Start of EXCERPTED RECORDS

Lemma required_is_bound s l e :
  listeners_ok (listeners (gateway (sv_config s))) -> sv_bind s <> None ->
  l ∈ listeners (gateway (sv_config s)) -> e ∈ required_endpoints [l] (default [] (sv_bind s)) ->
  exists b, b ∈ binds s /\ copy_of l b /\ Endpoint_of b = e /\ (ep_address e = None \/ ~ wants (binds s) (Endpoint_wildcard e)).
Proof.
  intros Hok Hb Hl He. unfold binds. destruct (sv_bind s) as [[|a as_]|] eqn:Eb; [| |done]; cbn [default required_endpoints] in He.
  - cbn [map] in He. apply list_elem_of_singleton in He as ->. exists l. split_and!; [done|by left| |by left].
    unfold Endpoint_of, endpoint_on. by rewrite (lo_address _ Hok l Hl).
  - apply list_elem_of_In, in_flat_map in He as (a' & Ha & He). cbn [map] in He. destruct He as [<-|[]].
    exists (with_address l a'). split_and!.
    + apply list_elem_of_In, in_flat_map. exists l. split; [by apply list_elem_of_In|]. by apply in_map.
    + right. eauto.
    + done.
    + right. intros (b & Hb' & Hw). apply list_elem_of_In, in_flat_map in Hb' as (l' & _ & Hb'). apply in_map_iff in Hb' as (a'' & <- & _). done.
Qed.

Lemma binds_servable s : servable (listeners (gateway (sv_config s))) -> servable (binds s).
Proof.
  intros Hs b Hb Hp. destruct (binds_copies _ _ Hb) as (l & Hl & Hc). apply copy_same in Hc as (_ & E & _ & _ & _ & ->).
  apply Hs; [done|congruence].
Qed.

Lemma binds_family s : one_family (listeners (gateway (sv_config s))) -> one_family (binds s).
Proof.
  intros Hf b b' Hb Hb' Hp Hpr. destruct (binds_copies _ _ Hb) as (l & Hl & Hc), (binds_copies _ _ Hb') as (l' & Hl' & Hc').
  apply copy_same in Hc as (E1 & E2 & _), Hc' as (E1' & E2' & _). rewrite E2'. apply (Hf l l' Hl Hl'); congruence.
Qed.

Lemma refusal_copy dp l b : copy_of l b -> refusal dp b = refusal dp l.
Proof.
  intros Hc. apply copy_same in Hc as (E1 & E2 & E3 & _). unfold refusal, has_cert_of, listener_refs. by rewrite E1, E2, E3.
Qed.
Lemma applied_once : exists s, reachable (fun _ => 0) HealthRegistry_new {| sh := s; applier := ApplierIdle; refresh := RefreshIdle |}
  /\ published s = Some 2%nat /\ tables s !! 1%nat = Some (resolved sample_config 167772161) /\ next s = 3%nat.
Proof.
  eexists. split.
  - eapply rtc_l; [apply apply_store, sample_made|]. apply rtc_once. eapply apply_publish. cbn. by rewrite lookup_insert_eq.
  - cbn. rewrite lookup_insert_eq. done.
Qed.

(** A second configuration applied while the tick resolves the first. *)
Lemma refresh_never_brings_back_config_witness : exists s t,
  reachable (fun _ => 0) HealthRegistry_new {| sh := s; applier := TableStored no_routes_config 3; refresh := PairLoaded 2 |}
  /\ tables s !! routes s = Some t /\ made (fun _ => 0) no_routes_config t.
Proof.
  destruct applied_once as (s & Hs & Hp & _ & Hn).
  assert (Hw : reachable (fun _ => 0) HealthRegistry_new
    {| sh := store_routes s (resolved no_routes_config 167772161) (Some no_routes_config); applier := TableStored no_routes_config 3; refresh := PairLoaded 2 |}).
  { eapply rtc_r; [eapply rtc_r; [exact Hs|by apply tick_load]|]. rewrite <- Hn. apply apply_store, no_routes_made. }
  destruct (refresh_never_brings_back_config (fun _ => 0) HealthRegistry_new _ Hw) as (t & Ht & Hm).
  eexists _, t. exact (conj Hw (conj Ht Hm)).
Defined.

Lemma refresh_lands_between_applies_witness : exists s cfg,
  reachable (fun _ => 0) HealthRegistry_new {| sh := s; applier := ApplierIdle; refresh := RefreshIdle |}
  /\ pairs s !! 2%nat = Some (cfg, routes s) /\ intended s = Some cfg.
Proof.
  destruct applied_once as (s & Hs & Hp & _ & Hn).
  destruct (refresh_lands_between_applies (fun _ => 0) HealthRegistry_new s 2 (resolved sample_config 167772162) Hs Hp) as (cfg & H & Hi & _).
  exists s, cfg. exact (conj Hs (conj H Hi)).
Defined.
(** A step that gives slots back. *)
Lemma inv_drop y i w s' a' slots :
  inv y -> workers y !! i = Some w -> worker_ok {| table := s'; at_ := a' |} -> sessions_budget s' = sessions_budget (table w) ->
  Forall (eq (sessions_budget (table w))) slots ->
  (size (sessions s') + at_slots a' + length slots = size (sessions (table w)) + at_slots (at_ w))%nat ->
  inv (drop_from (set_worker y i s' a') slots).
Proof.
  intros Hinv Hi Hok Es Hall Eh. pose proof Hinv as [Hb Hw]. rewrite Forall_lookup in Hw. destruct (Hw i w Hi) as [_ [bg Ebg]].
  destruct (Hb _ _ Ebg) as (Eo & Hle & Hu). pose proof (total_worker y i w Hi) as Hin. unfold held in Hin. rewrite Nat.eqb_refl in Hin.
  unfold drop_from, set_worker. cbn [budgets workers routes].
  rewrite (drop_slots_open _ _ bg) by (done || unfold u64 in *; lia).
  eapply (inv_update y i w); [done|done|done|done|done| |]; unfold held; cbn; rewrite ?Es, ?Nat.eqb_refl; lia.
Qed.

(** ** Each operation keeps it *)

Context (tables_ok : forall p port bks, find_udp_backends (table_at p) port = Some bks -> weights_ok bks).

Lemma observe_ok s p : map_Forall (fun _ x => session_ok s x) (sessions s) ->
  map_Forall (fun _ x => session_ok (observe s p) x) (sessions s) /\ seen (observe s p) = Some p /\ sessions (observe s p) = sessions s
  /\ sessions_budget (observe s p) = sessions_budget s /\ server_port (observe s p) = server_port s
  /\ udp_selector (observe s p) = udp_selector s.
Proof.
  intros Hs. unfold observe. case_bool_decide as E; [done|]. cbn. split; [|done].
  intros c x Hx. destruct (Hs c x Hx) as (Hslot & Hgen & _). split_and!; cbn; [done|lia|]. lia.
Qed.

End of EXCERPTED RECORDS

▸ **ACTION ITEM**
Please return a copy of each line in the entries that has the string "congruence".

▸ **TASK RESULT**
  apply Hs; [done|congruence].
  apply copy_same in Hc as (E1 & E2 & _), Hc' as (E1' & E2' & _). rewrite E2'. apply (Hf l l' Hl Hl'); congruence.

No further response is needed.